Entrepreneurs today are proficient at launching a start-up, with innovative ideas and charmed investors. With the thrill of launching a business, however, founders often fail to analyse key metrics that give insight into business growth. This ignorance is often the cause for failed start-ups.
While there is no cheat code to a successful start-up, there are a couple of important metrics that hold good for any industry. Three of them that every growing business absolutely must look out for are:
Tracking every penny to enter and leave your company coffers is vital to sustaining a business. Money comes in through investor funding and sales revenue, while cash flows out through company expenditure. Remember, incoming cash is not profit. This confusion often damages companies irreparably.
Run periodic cash flow reports to analyse how much revenue is being made against the amount being expended. These reports are baselines for sales teams who should push to achieve realistic targets. The money left after negating expenditure from cash inflow is the company’s net profit.
Although not a tangible metric, employee satisfaction is vital to a growing company. They are, after all, the ones who run the show. Start-ups often hire lean in order to cut back on expenditure. This results in overworked employees, which can be cancerous for any company.
Annual surveys and feedbacks are simple methods to gather employee feeling towards the management and the company as a whole. Monthly managerial meets is another great way to boost employee morale. Both these options cost little to nothing and are easy to implement.
Startup founders sometimes pay all attention towards clients and fail to notice problems arising within. Remember, a happy worker is a productive worker, which will ultimately lead to a happy customer.

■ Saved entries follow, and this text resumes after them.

Lemma handle_all_app l1 l2 s :
  handle_all (l1 ++ l2) s =
  ((handle_all l2 (handle_all l1 s).1).1,
   (handle_all l1 s).2 ++ (handle_all l2 (handle_all l1 s).1).2).
Proof.
  revert s. induction l1 as [|m l1 IH]; intros s.
  - cbn [app handle_all fst snd]. by destruct (handle_all l2 s).
  - rewrite <- app_comm_cons, !handle_all_cons, IH. cbn [fst snd].
    by rewrite app_assoc.
Qed.

Lemma handle_all_counters msgs s s' :
  counters s = counters s' ->
  counters (handle_all msgs s).1 = counters (handle_all msgs s').1 /\
  (handle_all msgs s).2 = (handle_all msgs s').2.
Proof.
  revert s s'. induction msgs as [|m rest IH]; intros s s' H.
  - split; [exact H | reflexivity].
  - rewrite !handle_all_cons. cbn [fst snd].
    destruct (handleMessage_counters m s s' H) as [Hc Hi].
    destruct (IH _ _ Hc) as [Hc' Hi']. split; [exact Hc'|].
    by rewrite Hi, Hi'.
Qed.

Lemma handle_all_gauges msgs s : gauges (handle_all msgs s).1 = gauges s.
Proof.
  revert s. induction msgs as [|m rest IH]; intros s; [reflexivity|].
  rewrite handle_all_cons. cbn [fst]. by rewrite IH, handleMessage_gauges.
Qed.

Section Fold.

(** A component of the collector that each message either leaves
    alone or maps through [f], depending on the message only. *)
Context {A : Type} (proj : StatusCollector -> A) (f : A -> A).
Context (P : statusCollectorMessage -> Prop) `{!forall m, Decision (P m)}.
Hypothesis one : forall m s,
  proj (handleMessage m s).1 = if decide (P m) then f (proj s) else proj s.

Lemma handle_all_iter msgs s :
  proj (handle_all msgs s).1 = Nat.iter (length (filter P msgs)) f (proj s).
Proof.
  revert s. induction msgs as [|m rest IH]; intros s; [reflexivity|].
  rewrite handle_all_cons. cbn [fst]. rewrite IH, one, filter_cons.
  destruct (decide (P m)); [|reflexivity].
  cbn [length]. by rewrite Nat.iter_succ_r.
Qed.

End Fold.

Lemma handle_all_CacheHits msgs s :
  CacheHits (info (handle_all msgs s).1) =
  Nat.iter (tally_type StatusTypeCacheHit msgs) uint_incr (CacheHits (info s)).
Proof.
  apply (handle_all_iter (fun s => CacheHits (info s)) uint_incr
           (fun m => MessageType m = StatusTypeCacheHit)).
  apply handleMessage_CacheHits.
Qed.

Lemma handle_all_CacheMisses msgs s :
  CacheMisses (info (handle_all msgs s).1) =
  Nat.iter (tally_type StatusTypeCacheMiss msgs) uint_incr
    (CacheMisses (info s)).
Proof.
  apply (handle_all_iter (fun s => CacheMisses (info s)) uint_incr
           (fun m => MessageType m = StatusTypeCacheMiss)).
  apply handleMessage_CacheMisses.
Qed.

Lemma handle_all_Errored msgs s k :
  Errored (info (handle_all msgs s).1) !! k =
  Nat.iter (tally StatusTypeErrored k msgs) bucket_next
    (Errored (info s) !! k).
Proof.
  apply (handle_all_iter (fun s => Errored (info s) !! k) bucket_next
           (fun m => MessageType m = StatusTypeErrored /\ StatusType m = k)).
  intros m s'. apply handleMessage_Errored.
Qed.

Lemma handle_all_Requested msgs s k :
  Requested (info (handle_all msgs s).1) !! k =
  Nat.iter (tally StatusTypeRequested k msgs) bucket_next
    (Requested (info s) !! k).
Proof.
  apply (handle_all_iter (fun s => Requested (info s) !! k) bucket_next
           (fun m => MessageType m = StatusTypeRequested /\ StatusType m = k)).
  intros m s'. apply handleMessage_Requested.
Qed.

Lemma handle_all_APIRequested msgs s k :
  APIRequested (info (handle_all msgs s).1) !! k =
  Nat.iter (tally StatusTypeAPIRequested k msgs) bucket_next
    (APIRequested (info s) !! k).
Proof.
  apply (handle_all_iter (fun s => APIRequested (info s) !! k) bucket_next
           (fun m => MessageType m = StatusTypeAPIRequested /\
                     StatusType m = k)).
  intros m s'. apply handleMessage_APIRequested.
Qed.

(** A bucket of a map that started empty: absent until the first
    message for it, then the number of messages modulo the size of the
    type. *)
Lemma bucket_from_empty (n : nat) :
  map_index_opt (Nat.iter n bucket_next None) = wrap_uint (Z.of_nat n).
Proof.
  destruct n as [|n]; [reflexivity|]. by rewrite iter_bucket_next.
Qed.

(** ** Schedules *)

Lemma ingest_send c s : ingest c s = chan_send (message_of c) s.
Proof. destruct c; reflexivity. Qed.

Lemma chan_send_Some msg s s' :
  chan_send msg s = Some s' ->
  (length (inputData s) < inputData_cap)%nat /\
  s' = {| info := info s; StartedAt := StartedAt s;
          inputData := inputData s ++ [msg] |}.
Proof.
  unfold chan_send. case_decide; [|discriminate].
  intros [= <-]. auto.
Qed.

Lemma chan_recv_Some s msg s' :
  chan_recv s = Some (msg, s') ->
  inputData s = msg :: inputData s' /\ info s' = info s /\
  StartedAt s' = StartedAt s.
Proof.
  unfold chan_recv. destruct (inputData s) as [|m q] eqn:E; [discriminate|].
  intros [= <- <-]. auto.
Qed.

Lemma Collect_counters r s : counters (Collect r s) = counters s.
Proof. reflexivity. Qed.

(** Readings of the right types give gauges of the right types. *)
Lemma Collect_gauges_typed r s :
  readings_ok r ->
  is_uint (ImgdMem (info (Collect r s))) /\
  is_int64 (Uptime (info (Collect r s))) /\
  is_uint (CacheSize (info (Collect r s))) /\
  is_uint (CacheMem (info (Collect r s))).
Proof.
  intros (H1 & _ & H3 & H4). cbn.
  split; [exact H1|]. split; [apply wrap_int64_is_int64|]. auto.
Qed.

Lemma run_app l1 l2 w :
  run (l1 ++ l2) w = match run l1 w with Some w1 => run l2 w1 | None => None end.
Proof.
  revert w. induction l1 as [|e l1 IH]; intros w; [reflexivity|].
  cbn [app run]. destruct (step e w); [apply IH | reflexivity].
Qed.

(** Whatever the schedule: the messages sent are, in the order of the
    calls, those already handled followed by those still buffered; the
    counters and the registry are those of handling the former one
    after the other; ticks in between change neither. *)
Lemma run_handled sched w0 w :
  run sched w0 = Some w ->
  exists handled,
    inputData (collector w0) ++ (message_of <$> calls_of sched) =
      handled ++ inputData (collector w) /\
    counters (collector w) = counters (handle_all handled (collector w0)).1 /\
    registry w = registry w0 ++ (handle_all handled (collector w0)).2 /\
    StartedAt (collector w) = StartedAt (collector w0).
Proof.
  revert w0. induction sched as [|e rest IH]; intros w0 Hrun.
  - injection Hrun as <-. exists []. cbn. rewrite !app_nil_r. auto.
  - cbn [run] in Hrun. destruct (step e w0) as [w1|] eqn:Hstep; [|discriminate].
    destruct (IH _ Hrun) as (h & Hq & Hc & Hr & Hs). clear IH Hrun.
    destruct e as [c | [r|]]; cbn [step loop_iteration] in Hstep.
    + rewrite ingest_send in Hstep.
      destruct (chan_send _ _) as [s1|] eqn:Hsend; [|discriminate].
      injection Hstep as <-. cbn [collector registry] in *.
      apply chan_send_Some in Hsend as [_ ->]. cbn [inputData StartedAt] in *.
      exists h. cbn [calls_of fmap list_fmap].
      rewrite <- Hq, <- app_assoc. split; [reflexivity|].
      destruct (handle_all_counters h
                  {| info := info (collector w0);
                     StartedAt := StartedAt (collector w0);
                     inputData := inputData (collector w0) ++ [message_of c] |}
                  (collector w0) eq_refl) as [E1 E2].
      rewrite <- E1, <- E2. auto.
    + injection Hstep as <-. cbn [collector registry] in *.
      exists h. cbn [calls_of].
      destruct (handle_all_counters h (Collect r (collector w0))
                  (collector w0) (Collect_counters _ _)) as [E1 E2].
      rewrite <- E1, <- E2. auto.
    + destruct (chan_recv (collector w0)) as [[m s1]|] eqn:Hrecv; [|discriminate].
      apply chan_recv_Some in Hrecv as (Hin & Hinfo & Hst).
      destruct (handleMessage m s1) as [s2 i2] eqn:Hh.
      injection Hstep as <-. cbn [collector registry calls_of] in *.
      assert (Hs2 : s2 = (handleMessage m s1).1) by by rewrite Hh.
      assert (Hi2 : i2 = (handleMessage m s1).2) by by rewrite Hh.
      assert (Hcs : counters s1 = counters (collector w0))
        by (unfold counters; by rewrite Hinfo).
      destruct (handleMessage_counters m _ _ Hcs) as [F1 F2].
      exists (m :: h). rewrite handle_all_cons. cbn [fst snd].
      subst s2 i2. rewrite handleMessage_inputData in Hq.
      rewrite handleMessage_StartedAt in Hs.
      destruct (handle_all_counters h _ _ F1) as [E1 E2].
      rewrite Hin, <- !app_comm_cons, Hq, Hc, Hr, Hs, E1, E2, F2, <- app_assoc.
      auto.
Qed.

(** From a fresh collector to a drained queue: every message sent has
    been handled, in the order of the calls. *)
Lemma run_drained now sched w :
  run sched (boot now) = Some w ->
  inputData (collector w) = [] ->
  counters (collector w) =
    counters (handle_all (message_of <$> calls_of sched)
                (MakeStatsCollector now)).1 /\
  registry w =
    (handle_all (message_of <$> calls_of sched) (MakeStatsCollector now)).2.
Proof.
  intros Hrun Hq. destruct (run_handled _ _ _ Hrun) as (h & Hm & Hc & Hr & _).
  rewrite Hq, app_nil_r in Hm. cbn in Hm. subst h. auto.
Qed.

Lemma calls_of_serve calls : calls_of (serve calls) = calls.
Proof.
  induction calls as [|c rest IH]; [reflexivity|].
  unfold serve in *. cbn [mbind list_bind app calls_of]. by rewrite IH.
Qed.

(** Such a schedule always runs, and leaves the queue empty. *)
Lemma run_serve calls w :
  inputData (collector w) = [] ->
  exists w', run (serve calls) w = Some w' /\ inputData (collector w') = [].
Proof.
  revert w. induction calls as [|c rest IH]; intros w Hq.
  - exists w. auto.
  - unfold serve. cbn [mbind list_bind app run step].
    rewrite ingest_send. unfold chan_send. rewrite Hq.
    cbn [length]. case_decide; [|unfold inputData_cap in *; lia].
    cbn [collector loop_iteration chan_recv inputData app].
    match goal with
    | |- context [handleMessage ?m ?s] =>
        pose proof (handleMessage_inputData m s) as Hi;
        destruct (handleMessage m s) as [s2 i2]
    end.
    apply IH. exact Hi.
Qed.

(** ** Counting calls *)

Lemma count_calls_perm c l l' : l ≡ₚ l' -> count_calls c l = count_calls c l'.
Proof. intros H. unfold count_calls. by rewrite H. Qed.

Lemma count_calls_replicate c n : count_calls c (replicate n c) = n.
Proof.
  unfold count_calls. induction n as [|n IH]; [reflexivity|].
  cbn [replicate]. rewrite filter_cons. case_decide; [|congruence].
  cbn [length]. by rewrite IH.
Qed.

Lemma tally_Errored k : forall calls,
  tally StatusTypeErrored k (message_of <$> calls) =
  count_calls (CallErrored k) calls.
Proof. tally_calls. Qed.

Lemma tally_Requested k : forall calls,
  tally StatusTypeRequested k (message_of <$> calls) =
  count_calls (CallRequested k) calls.
Proof. tally_calls. Qed.

Lemma tally_APIRequested k : forall calls,
  tally StatusTypeAPIRequested k (message_of <$> calls) =
  count_calls (CallAPIRequested k) calls.
Proof. tally_calls. Qed.

Lemma tally_CacheHit : forall calls,
  tally_type StatusTypeCacheHit (message_of <$> calls) =
  count_calls CallHitCache calls.
Proof. tally_calls. Qed.

Lemma tally_CacheMiss : forall calls,
  tally_type StatusTypeCacheMiss (message_of <$> calls) =
  count_calls CallMissCache calls.
Proof. tally_calls. Qed.

(** ** Counters after a drained schedule *)

Lemma drained_Errored now sched w k :
  run sched (boot now) = Some w ->
  inputData (collector w) = [] ->
  map_index (Errored (info (collector w))) k =
  wrap_uint (Z.of_nat (count_calls (CallErrored k) (calls_of sched))).
Proof.
  intros Hrun Hq. destruct (run_drained _ _ _ Hrun Hq) as [Hc _].
  unfold counters in Hc. injection Hc as _ _ -> _ _.
  unfold map_index. rewrite handle_all_Errored, tally_Errored.
  apply bucket_from_empty.
Qed.

Lemma drained_Requested now sched w k :
  run sched (boot now) = Some w ->
  inputData (collector w) = [] ->
  Requested (info (collector w)) !! k =
  Nat.iter (count_calls (CallRequested k) (calls_of sched)) bucket_next None.
Proof.
  intros Hrun Hq. destruct (run_drained _ _ _ Hrun Hq) as [Hc _].
  unfold counters in Hc. injection Hc as _ _ _ -> _.
  by rewrite handle_all_Requested, tally_Requested.
Qed.

Lemma drained_APIRequested now sched w k :
  run sched (boot now) = Some w ->
  inputData (collector w) = [] ->
  APIRequested (info (collector w)) !! k =
  Nat.iter (count_calls (CallAPIRequested k) (calls_of sched)) bucket_next None.
Proof.
  intros Hrun Hq. destruct (run_drained _ _ _ Hrun Hq) as [Hc _].
  unfold counters in Hc. injection Hc as _ _ _ _ ->.
  by rewrite handle_all_APIRequested, tally_APIRequested.
Qed.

It’s better to have one happy client, than ten frustrated ones. Retaining existing customers is more important than roping in new ones, although the opposite often seems more lucrative. More customers equals more income, right? Maybe, but ignoring existing customers can lead to negative reviews which will finally lead to no customers.
It can be thrilling for a new start-up to chase as many potential clients as possible, in an attempt to build a large clientele. A small company with a large customer base will always find it challenging to divide time and effort equally, leading to imperfect service and dissatisfied customers. Stick to giving hundred percent effort towards existing customers, before looking out for new ones.